This study employed superficial ultrasound exposure of good ocular safety and a drug-loaded hydrogel of long residence time to enable transscleral delivery. First, we designed an acoustic adaptor to limit the ultrasound exposure depth to 1.59 mm to protect the posterior eye segments. Then, we optimized the alginate/polyacrylamide ratio (3:7) of a dual-crosslinked hydrogel to enable ultrasound-triggered release of model drug (70-kDa fluorescein isothiocyanate-conjugated dextran). Using fluorescence imaging to quantify the drug release, we showed that the developed method resulted in enhanced transscleral delivery in both ex vivo porcine scleras (2.6-fold) and in vivo rabbit scleras (2.2-fold). We also demonstrated that the method increased the drug penetration depth to the whole thickness of the sclera. In particular, the drug release efficiency increased with increasing ultrasound exposure time (1 and 3 min) and intensity (8, 19, 36, and 61 mW/cm²). Using scanning electron microscopy, we revealed that ultrasound exposure resulted in rougher surfaces and microscale rupture of the hydrogel. Moreover, Masson staining of scleral slices showed that the integrity of the top scleral fibers was disturbed by ultrasound exposure, and this disturbance recovered 3 days later. Our work demonstrates that the developed method holds great potential for mediating ocular drug delivery.
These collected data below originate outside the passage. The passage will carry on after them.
Lemma company_after :
  exists company2, dict_get "company" d2 = Some (JDict company2)
                   /\ no_tariff company2 = false.
Proof.
  pose proof (read_other _ _ _ _ _ _ _ _ _ _ _ others_eq applied) as RO.
  pose proof (read_rule _ _ _ _ _ _ _ _ _ _ _ others_eq values_settle applied) as RR.
  destruct (is_dict_after _ _ _ _ _ _ _ _ _ _ _ others_eq applied "company")
    as [company2 Hc2]; [eexists; exact company_read|].
  exists company2. split; [exact Hc2|].
  pose proof (read2_at_dict "company" "cnae" JNull e company company_read) as Hcnae.
  apply RO in Hcnae; [|other_key others_eq].
  rewrite (read2_at_dict "company" "cnae" JNull d2 company2 Hc2) in Hcnae.
  injection Hcnae as Hcnae.
  unfold no_tariff. rewrite Hcnae.
  destruct (truthy (dict_get_or "cnae" JNull company)) eqn:Ht; [reflexivity|].
  pose proof (read2_at_dict "company" "atep_tariff_pct" JNull e company company_read)
    as Hatep.
  destruct (RR gap_atep "company" "atep_tariff_pct" (no_tariff company)
              (dict_get_or "atep_tariff_pct" JNull company) eq_refl)
    as (r2 & Hr2 & Ht2).
  - in_gaps others_eq.
  - intros Hf. other_key others_eq.
  - exact Hatep.
  - unfold no_tariff. rewrite Ht. reflexivity.
  - rewrite (read2_at_dict "company" "atep_tariff_pct" JNull d2 company2 Hc2) in Hr2.
    injection Hr2 as ->. rewrite Ht2. reflexivity.
Qed.

Lemma tables_after :
  exists tables2,
    dict_get "tables" d2 = Some (JDict tables2)
    /\ truthy (dict_get_or "cotization_year" JNull tables2) = true
    /\ truthy (dict_get_or "irpf_year" JNull tables2) = true.
Proof.
  pose proof (read_rule _ _ _ _ _ _ _ _ _ _ _ others_eq values_settle applied) as RR.
  destruct (is_dict_after _ _ _ _ _ _ _ _ _ _ _ others_eq applied "tables")
    as [tables2 Ht2]; [eexists; exact tables_read|].
  exists tables2. split; [exact Ht2|]. split.
  - destruct (RR (gap_cotization_year py) "tables" "cotization_year"
                (negb (truthy (dict_get_or "cotization_year" JNull tables)))
                (dict_get_or "cotization_year" JNull tables) eq_refl)
      as (r2 & Hr2 & Hr2t).
    + in_gaps others_eq.
    + intros Hf. other_key others_eq.
    + apply read2_at_dict, tables_read.
    + reflexivity.
    + rewrite (read2_at_dict "tables" "cotization_year" JNull d2 tables2 Ht2) in Hr2.
      injection Hr2 as ->. exact Hr2t.
  - destruct (RR (gap_irpf_year py) "tables" "irpf_year"
                (negb (truthy (dict_get_or "irpf_year" JNull tables)))
                (dict_get_or "irpf_year" JNull tables) eq_refl)
      as (r2 & Hr2 & Hr2t).
    + in_gaps others_eq.
    + intros Hf. other_key others_eq.
    + apply read2_at_dict, tables_read.
    + reflexivity.
    + rewrite (read2_at_dict "tables" "irpf_year" JNull d2 tables2 Ht2) in Hr2.
      injection Hr2 as ->. exact Hr2t.
Qed.

(** After the values, no rule of the detector fires. *)
Lemma redetect_clean : detect_missing d2 = (d2, Ok []).
Proof.
  pose proof (read_other _ _ _ _ _ _ _ _ _ _ _ others_eq applied) as RO.
  pose proof (has_plus_in_after _ _ _ _ _ _ _ _ _ _ _ others_eq applied) as HP.
  pose proof (field_rule _ _ _ _ _ _ _ _ _ _ _ others_eq values_settle applied) as FR.
  destruct company_after as (company2 & Hc2 & Hnt).
  destruct tables_after as (tables2 & Ht2 & Hcot & Hirpf).
  rewrite (detect_missing_intro d2 company2 tables2 a b py' false false false).
  - rewrite plus_settled, Hnt, Hcot, Hirpf. reflexivity.
  - apply HP; [other_key others_eq|exact allowances_read].
  - apply HP; [other_key others_eq|exact variables_read].
  - exact Hc2.
  - exact Ht2.
  - apply RO; [other_key others_eq|exact period_read].
  - apply (FR gap_cra _ _ b5 eq_refl); [in_gaps others_eq| |exact cra_read].
    intros Hf. other_key others_eq.
  - apply (FR gap_nif _ _ b6 eq_refl); [in_gaps others_eq| |exact nif_read].
    intros Hf. other_key others_eq.
  - apply (FR gap_regime _ _ b7 eq_refl); [in_gaps others_eq| |exact regime_read].
    intros Hf. other_key others_eq.
Qed.
(** An iPhone with the given picker, converter and clipboard behaviour. *)
Definition ios_env (picked : outcome (option (list ImageAsset)))
    (converted : outcome (option string)) (copied : outcome unit) : Collaborators :=
  {| Platform_OS := ios;
     PermissionsAndroid_request := fun _ => Returns DENIED;
     launchImageLibrary := picked;
     TextRecognition_recognize := sample_recognize;
     completion_order := [];
     RNHTMLtoPDF_convert := fun _ => converted;
     Clipboard_setString := fun _ => copied;
     Date_now := 1730000000000 |}.

(** Every recognition call for the assets returns. *)
Definition all_recognized (recognize : string -> outcome OcrResult)
    (assets : list ImageAsset) : bool :=
  forallb (fun asset => returns (recognize (uri asset))) assets.

(** The fixed text of a template before the data URI. *)
Definition templateBeforeURI : string :=
  "
        <div class=" +:+ dq +:+ "page" +:+ dq +:+ ">
          <img src=" +:+ dq.

(** * Properties *)

(** ** Strings and accumulators *)

Lemma string_app_cons (c : ascii) (s t : string) : String c s +:+ t = String c (s +:+ t).
Proof. reflexivity. Qed.

Lemma string_app_nil_r (s : string) : s +:+ "" = s.
Proof. induction s as [|c s IH]; [done|]. by rewrite string_app_cons, IH. Qed.

Lemma string_app_assoc (s1 s2 s3 : string) : (s1 +:+ s2) +:+ s3 = s1 +:+ (s2 +:+ s3).
Proof. induction s1 as [|c s1 IH]; [done|]. by rewrite !string_app_cons, IH. Qed.

Lemma unrev_onto_push (s : string) : forall acc t,
  unrev_onto (push_chars s acc) t = unrev_onto acc (s +:+ t).
Proof.
  induction s as [|c s IH]; intros acc t; [done|].
  cbn [push_chars]. by rewrite IH.
Qed.

(** ** Running handlers *)

Ltac unfold_task :=
  unfold try_finally, try_catch, bind, ret, call, get, emit, emit_all, await,
    Alert_alert, console_error, setLoading, setSelectedImages, setExtractedTexts,
    result_of, state_of, trace_of, completes in *.

(** ** [join] *)

Section Join.
Variable sep : string.

Lemma join_fold_later (xs : list string) : forall k R,
  (fold_left (join_step sep) xs (S k, R)).2 = R +:+ separated sep xs.
Proof.
  induction xs as [|x xs IH]; intros k R; cbn.
  - by rewrite string_app_nil_r.
  - rewrite IH. by rewrite !string_app_assoc.
Qed.

Lemma concat_cons (x : string) (xs : list string) :
  String.concat sep (x :: xs) = x +:+ separated sep xs.
Proof.
  revert x. induction xs as [|y xs IH]; intros x.
  - cbn. by rewrite string_app_nil_r.
  - change (String.concat sep (x :: y :: xs)) with (x +:+ sep +:+ String.concat sep (y :: xs)).
    rewrite IH. done.
Qed.

Lemma join_concat (xs : list string) : join sep xs = String.concat sep xs.
Proof.
  destruct xs as [|x xs]; [done|].
  rewrite concat_cons. unfold join. cbn [fold_left].
  change (join_step sep (0, "") x) with (1, x).
  by rewrite join_fold_later.
Qed.

End Join.

(** ** [Promise.all] *)

Section PromiseAll.
Context {A : Type}.
Variable results : list (outcome A).

Abbreviation settle := (Promise_all_settle results).
Abbreviation promise_inv := (promise_inv results).

Lemma none_count_insert (values : list (option A)) : forall i x,
  values !! i = Some None ->
  S (none_count (<[i := Some x]> values)) = none_count values.
Proof.
  unfold none_count.
  induction values as [|v values IH]; intros i x Hi; [done|].
  destruct i as [|i]; cbn in Hi.
  - injection Hi as ->. cbn [insert list_insert].
    rewrite filter_cons_False by done. rewrite filter_cons_True by done. done.
  - cbn [insert list_insert]. destruct v as [a|].
    + rewrite !filter_cons_False by done. by apply IH.
    + rewrite !filter_cons_True by done. cbn [length]. f_equal. by apply IH.
Qed.

Lemma none_count_replicate (n : nat) : none_count (replicate n (@None A)) = n.
Proof.
  unfold none_count. induction n as [|n IH]; [done|].
  cbn [replicate]. rewrite filter_cons_True by done. cbn [length]. by rewrite IH.
Qed.

Lemma none_count_zero (values : list (option A)) :
  none_count values = 0 -> forall k, values !! k <> Some None.
Proof.
  unfold none_count.
  induction values as [|v values IH]; intros H0 k Hk; [done|].
  destruct v as [a|].
  - rewrite filter_cons_False in H0 by done.
    destruct k as [|k]; [done|]. by eapply IH.
  - rewrite filter_cons_True in H0 by done. done.
Qed.

(** When nothing is awaited any more, the collected values are the
    resolved values of the inputs, index by index. *)
Lemma all_collected (values : list (option A)) :
  length values = length results ->
  none_count values = 0 ->
  (forall k x, values !! k = Some (Some x) -> results !! k = Some (Returns x)) ->
  results = map Returns (omap id values).
Proof.
  intros Hlen H0 Hval.
  assert (Hsome : forall k, values !! k <> Some None) by by apply none_count_zero.
  clear H0. revert values Hlen Hval Hsome.
  induction results as [|r rs IH]; intros values Hlen Hval Hsome.
  - destruct values; [done|discriminate].
  - destruct values as [|v values]; [discriminate|].
    destruct v as [x|]; [|by specialize (Hsome 0)].
    cbn. f_equal.
    + specialize (Hval 0 x eq_refl). by injection Hval.
    + apply IH.
      * by injection Hlen.
      * intros k y Hk. apply (Hval (S k) y Hk).
      * intros k. apply (Hsome (S k)).
Qed.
这项研究采用了具有良好眼部安全性的表面超声暴露和具有长停留时间的载药水凝胶来实现经巩膜递送。首先，我们设计了一个声学适配器，将超声暴露深度限制为 1.59 mm，以保护眼后段。然后，我们优化了双交联水凝胶的藻酸盐/聚丙烯酰胺比例（3:7），以实现模型药物（70-kDa 荧光素异硫氰酸酯缀合葡聚糖）的超声触发释放。使用荧光成像来量化药物释放，我们表明所开发的方法可增强离体猪巩膜（2.6 倍）和体内兔巩膜（2.2 倍）的经巩膜递送。我们还证明该方法将药物渗透深度增加到巩膜的整个厚度。特别是，药物释放效率随着超声暴露时间（1和3分钟）和强度（8、19、36和61 mW/cm ² ）的增加而增加。使用扫描电子显微镜，我们发现超声波暴露导致水凝胶表面更粗糙和微尺度破裂。此外，巩膜切片的马森染色显示，顶部巩膜纤维的完整性受到超声波照射的干扰，并且这种干扰在3天后恢复。我们的工作表明，所开发的方法在介导眼部药物输送方面具有巨大的潜力。